Strangely enough, it actually works pretty well relative to what I expected. That said, it's a terrible idea in general.
First off, you don't really save any space. The component matrix needed to actually run the PCA algorithm takes up a lot of space on its own, so it's very difficult to save space without sacrificing a huge amount of audio quality. And even then, codecs like AAC sound very nice even at bitrates that this PCA method could only dream of.

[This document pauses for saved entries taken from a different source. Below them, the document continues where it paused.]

(** The user information of a key, read beyond its end. *)
Lemma unpadded_parses fuel user host port decoded key :
  only user_char user -> lenZ user <= 16384 -> lenZ user mod 4 = 1 \/ lenZ user mod 4 = 2 ->
  EVP_DecodeBlock (map url_safe user ++ replicate (Z.to_nat (- lenZ user mod 4)) 61) = Some decoded ->
  only host_char host -> 0 <= port ->
  outline_parse_ss fuel (user ++ [64] ++ server_text host port) key = Fault.
Proof.
  intros Hu Hl Hm Hd Hh Hp. destruct (dec_last port Hp) as (d & c & Ed & Hc).
  assert (Hdig : only isdigit (dec port)).
  { pose proof (dec_digits_only port Hp) as Hx. unfold only. apply forallb_forall. intros x Hin. unfold digits_ok in Hx.
    rewrite list.Forall_forall in Hx. apply Hx, list_elem_of_In, Hin. }
  assert (Hserver : forall x, host_char x = false -> x <> 58 -> x ∉ server_text host port).
  { intros x Hx Hn. unfold server_text. rewrite !elem_of_app, list_elem_of_singleton. intros [Hin|[Hin|Hin]]; [|congruence|].
    - exact (only_avoids _ _ _ Hh Hx Hin).
    - refine (only_avoids _ _ _ Hdig _ Hin). unfold host_char, isalnum in Hx. destruct (isdigit x); [discriminate|reflexivity]. }
  assert (Hall : forall x, user_char x = false -> host_char x = false -> x <> 58 -> x <> 64 -> x ∉ user ++ [64] ++ server_text host port).
  { intros x Hx Hx' H58 H64. rewrite !elem_of_app, list_elem_of_singleton. intros [Hin|[Hin|Hin]]; [|congruence|].
    - exact (only_avoids _ _ _ Hu Hx Hin).
    - exact (Hserver x Hx' H58 Hin). }
  assert (Hsplit : url_split (user ++ [64] ++ server_text host port) = (user ++ [64] ++ server_text host port, None, None)).
  { unfold url_split. rewrite !split_none by (apply Hall; (reflexivity || discriminate)). reflexivity. }
  assert (Hslash : reverse (without_slashes (reverse (user ++ [64] ++ server_text host port))) = user ++ [64] ++ server_text host port).
  { unfold server_text. rewrite Ed, !app_assoc. apply without_slashes_none. intros ->. discriminate. }
  assert (Hat : split_last 64 (user ++ [64] ++ server_text host port) = Some (user, server_text host port))
    by (apply split_last_app, Hserver; (reflexivity || discriminate)).
  destruct fuel; cbn [outline_parse_ss]; rewrite Hsplit; cbn [mbind outcome_bind]; rewrite Hslash, Hat, decode_plain by exact Hu;
    cbn [mbind outcome_bind]; unfold cipher_information; rewrite (base64_over_read user decoded Hl Hm Hd); reflexivity.
Qed.
(** A container of eight bytes followed by 0 .. 15. *)
Lemma key_extraction_order_witness :
  let w := world_with_key in
  let g := {| state := blank_state; enable_aesni := 1 |} in
  let bytes := replicate 8 xee ++ bytes_0_15 in
  let src := take 16 (drop 8 bytes) in
  let key := reverse_groups src in
  let blank := {| ek := None; dk := None; rounds := 10 |} in
  read_key_bytes 16 0 (fseek_set {| content := bytes; pos := 0 |} 8)
                 (replicate 16 x00) = Ok (Some key) /\
  (forall j, 0 <= j < 16 ->
     key !! Z.to_nat (Z.land j 0xC + (3 - Z.land j 3)) = src !! Z.to_nat j) /\
  @readdrmkey no_portable_aes zeroing_allocator w g "rec.mdb" =
    (st ← (if negb (enable_aesni g =? 0)
           then block_init_aesni blank key BLOCK_SIZE
                  (@aligned_malloc_wrapper zeroing_allocator 16 ((10 + 1) * 16))
                  (@aligned_malloc_wrapper zeroing_allocator 16 ((10 + 1) * 16))
           else @block_init_aes no_portable_aes blank key BLOCK_SIZE);
     Ok (0, {| state := st; enable_aesni := enable_aesni g |})) /\
  (src = bytes_0_15 ->
   key = [x03; x02; x01; x00; x07; x06; x05; x04;
          x0b; x0a; x09; x08; x0f; x0e; x0d; x0c]).
Proof.
  apply (@key_extraction_order no_portable_aes zeroing_allocator world_with_key
           {| state := blank_state; enable_aesni := 1 |} "rec.mdb"
           (replicate 8 xee ++ bytes_0_15)).
  - reflexivity.
  - cbn. lia.
Defined.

Second, there's the issue of audio streaming. PCA relies on two components: the datastream, and a matrix used to reconstruct the original signal. While it is easy to stream the data, you can't stream that matrix. And even if you divided the stream up into small blocks to give you a small matrix, you must guarantee that the matrix arrives; if you don't have that matrix, the data stream will make no sense whatsoever.
All said, this was an interesting experiment. It's really cool seeing PCA used for signal analysis where I haven't seen it applied before, but I don't think it will lead to any practical results. Look forward to more signal processing stuff in the future!